### EXERCISE DIRECTIONS
In the data below, the answer is the run of lines from the line containing "and whether a" through the line containing "(ret : option N).", both included; print it exactly and nothing else.

Content starts

(* ===== verification/Shlex.v ===== *)
(** [shlex.split]: the POSIX lexer of Python's [shlex] module, as the services
    call it ([comments=False], [posix=True], no punctuation characters).

    The states are those of [shlex.read_token]: between words, in a word, in a
    quotation, after a backslash.  A lexer state carries the token read so far
    and whether a quotation was opened in it, since a quoted empty word is a
    token and an unquoted one is not. *)

From S2P Require Import Prelude PyStr PyVal.
Local Open Scope N_scope.

(** [escapedstate]: where the lexer returns after an escaped character. *)
Inductive lex_state :=
  | Blank
  | Word
  | Quoted (q : N)
  | Escaped (ret : option N).

Definition shlex_whitespace (c : N) : bool := (c =? 32) || (c =? 9) || (c =? 13) || (c =? 10).
Definition quote_char (c : N) : bool := (c =? 39) || (c =? 34).
Definition escape_char (c : N) : bool := c =? 92.
Definition escaped_quote (q : N) : bool := q =? 34.

(** The token [read_token] returns, [None] when there is none. *)
Definition emit (token : pystr) (quoted : bool) : list pystr :=
  if quoted || negb (bool_decide (token = [])) then [token] else [].

(** [list(lex)]: every token from the current state on. *)
Fixpoint shlex_tokens (st : lex_state) (token : pystr) (quoted : bool) (s : pystr)
    : result pyexn (list pystr) :=
  match s with
  | [] =>
      match st with
      | Blank | Word => Ok (emit token quoted)
      | Quoted _ | Escaped _ => Raise ValueError
      end
  | c :: s' =>
      match st with
      | Blank | Word =>
          if shlex_whitespace c then
            app (emit token quoted) <$> shlex_tokens Blank [] false s'
          else if escape_char c then shlex_tokens (Escaped None) token quoted s'
          else if quote_char c then shlex_tokens (Quoted c) token true s'
          else shlex_tokens Word (token ++ [c]) quoted s'
      | Quoted q =>
          if c =? q then shlex_tokens Word token true s'
          else if escape_char c && escaped_quote q then shlex_tokens (Escaped (Some q)) token true s'
          else shlex_tokens (Quoted q) (token ++ [c]) true s'
      | Escaped None => shlex_tokens Word (token ++ [c]) quoted s'
      | Escaped (Some q) =>
          let token := if negb (escape_char c) && negb (c =? q) then token ++ [92] else token in
          shlex_tokens (Quoted q) (token ++ [c]) quoted s'
      end
  end.

Definition shlex_split (s : pystr) : result pyexn (list pystr) := shlex_tokens Blank [] false s.

(** ** Lemmas *)

(** The lexer fails only on an unfinished quotation or escape. *)
Lemma shlex_tokens_exn s : forall st token quoted e,
  shlex_tokens st token quoted s = Raise e -> e = ValueError.
Proof.
  induction s as [|c s IH]; intros st token quoted e; cbn.
  - destruct st; congruence.
  - assert (forall l (m : result pyexn (list pystr)) e', app l <$> m = Raise e' -> m = Raise e') as Hf
      by (intros l [m|e1] e' [=]; by subst).
    destruct st as [| |q|[q|]]; repeat case_match; intros He; try apply Hf in He; by eapply IH.
Qed.

(** The size of an argument vector: its characters and one more per token. *)
Definition argv_size (argv : list pystr) : nat := sum_list_with (fun w => S (length w)) argv.

Lemma argv_size_cons w argv : argv_size (w :: argv) = (S (length w) + argv_size argv)%nat.
Proof. done. Qed.

Lemma argv_size_app a b : argv_size (a ++ b) = (argv_size a + argv_size b)%nat.
Proof. unfold argv_size. apply sum_list_with_app. Qed.

Lemma emit_size token quoted : (argv_size (emit token quoted) <= S (length token))%nat.
Proof. unfold emit. destruct (_ || _); cbn; lia. Qed.

(** What a lexer state can still become, in characters: a backslash inside a
    double quotation may turn into two characters. *)
Definition potential (st : lex_state) (token : pystr) : nat :=
  S (length token) + match st with Escaped (Some _) => 1 | _ => 0 end.

Lemma shlex_tokens_size s : forall st token quoted argv,
  shlex_tokens st token quoted s = Ok argv -> (argv_size argv <= potential st token + length s)%nat.
Proof.
  induction s as [|c s IH]; intros st token quoted argv; cbn [shlex_tokens length].
  { destruct st; intros [= <-]; pose proof (emit_size token quoted); cbn; lia. }
  assert (forall m, app (emit token quoted) <$> m = Ok argv -> m = shlex_tokens Blank [] false s ->
    (argv_size argv <= S (length token) + S (length s))%nat) as Hblank.
  { intros m (ws & Hm & ->)%fmap_Ok ->. apply IH in Hm. rewrite argv_size_app. cbn in Hm.
    pose proof (emit_size token quoted). lia. }
  unfold potential in *.
  destruct st as [| |q|[q|]]; repeat case_match; intros He;
    solve [ eapply Hblank in He; [lia|done]
          | apply IH in He; cbn in He; rewrite ?length_app in He; cbn in He; lia ].
Qed.

(** Splitting never grows a command line. *)
Lemma shlex_split_size s argv : shlex_split s = Ok argv -> (argv_size argv <= S (length s))%nat.
Proof. apply shlex_tokens_size. Qed.

(** *** Plain words

    Words of ordinary characters, separated by spaces, are the tokens; a word
    in single quotes is a token whatever else it holds. *)

Definition ordinary (c : N) : bool :=
  negb (shlex_whitespace c || escape_char c || quote_char c).

Lemma ordinary_spec c : ordinary c = true ->
  shlex_whitespace c = false /\ escape_char c = false /\ quote_char c = false.
Proof. unfold ordinary. bprop. tauto. Qed.

Lemma shlex_word w s : forall token quoted,
  Forall (fun c => ordinary c = true) w ->
  shlex_tokens Word token quoted (w ++ s) = shlex_tokens Word (token ++ w) quoted s.
Proof.
  induction w as [|c w IH]; intros token quoted Hw; cbn; [by rewrite app_nil_r|].
  apply Forall_cons in Hw as [(H & H0 & H3)%ordinary_spec Hw]. rewrite H, H0, H3, IH by done.
  by rewrite <- app_assoc.
Qed.

Lemma shlex_blank_word w s :
  w <> [] -> Forall (fun c => ordinary c = true) w ->
  shlex_tokens Blank [] false (w ++ s) = shlex_tokens Word w false s.
Proof.
  destruct w as [|c w]; intros Hne Hw; [done|]. cbn.
  apply Forall_cons in Hw as [(H & H0 & H3)%ordinary_spec Hw]. rewrite H, H0, H3.
  by rewrite (shlex_word w s [c] false).
Qed.

(** A token of a command line: plain, or between single quotes. *)
Inductive quoting : pystr -> pystr -> Prop :=
  | quote_plain w : w <> [] -> Forall (fun c => ordinary c = true) w -> quoting w w
  | quote_single w : Forall (fun c => c <> 39) w -> quoting w (39 :: w ++ [39]).

Lemma shlex_quoted w s : forall token,
  Forall (fun c => c <> 39) w ->
  shlex_tokens (Quoted 39) token true (w ++ 39 :: s) = shlex_tokens Word (token ++ w) true s.
Proof.
  induction w as [|c w IH]; intros token Hw; cbn [app shlex_tokens].
  { by rewrite app_nil_r. }
  apply Forall_cons in Hw as [Hc Hw]. apply N.eqb_neq in Hc as ->.
  change (escaped_quote 39) with false. rewrite andb_false_r, IH by done. by rewrite <- app_assoc.
Qed.

Lemma shlex_quoting w q s :
  quoting w q ->
  exists quoted, shlex_tokens Blank [] false (q ++ s) = shlex_tokens Word w quoted s /\
                 emit w quoted = [w].
Proof.
  intros [w' Hne Hw'|w' Hw'].
  - exists false. rewrite shlex_blank_word by done. split; [done|].
    unfold emit. by rewrite bool_decide_eq_false_2.
  - exists true. split; [|done]. rewrite <- app_comm_cons, <- app_assoc.
    exact (shlex_quoted w' s [] Hw').
Qed.

(** Round trip: a quoted argument vector is split into its tokens. *)
Lemma shlex_split_join argv qs :
  Forall2 quoting argv qs -> shlex_split (join [32] qs) = Ok argv.
Proof.
  unfold shlex_split. induction 1 as [|w q argv qs Hw Hall IH]; [done|].
  destruct qs as [|q' qs].
  - inversion Hall; subst. cbn [join]. rewrite <- (app_nil_r q).
    destruct (shlex_quoting w q [] Hw) as (quoted & -> & He). cbn. by rewrite He.
  - change (join [32] (q :: q' :: qs)) with (q ++ 32 :: join [32] (q' :: qs)).
    destruct (shlex_quoting w q (32 :: join [32] (q' :: qs)) Hw) as (quoted & -> & He).
    cbn [shlex_tokens]. change (shlex_whitespace 32) with true. cbn iota. by rewrite IH, He.
Qed.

Content ends

### RESPONSE TO THE EXERCISE
    and whether a quotation was opened in it, since a quoted empty word is a
    token and an unquoted one is not. *)

From S2P Require Import Prelude PyStr PyVal.
Local Open Scope N_scope.

(** [escapedstate]: where the lexer returns after an escaped character. *)
Inductive lex_state :=
  | Blank
  | Word
  | Quoted (q : N)
  | Escaped (ret : option N).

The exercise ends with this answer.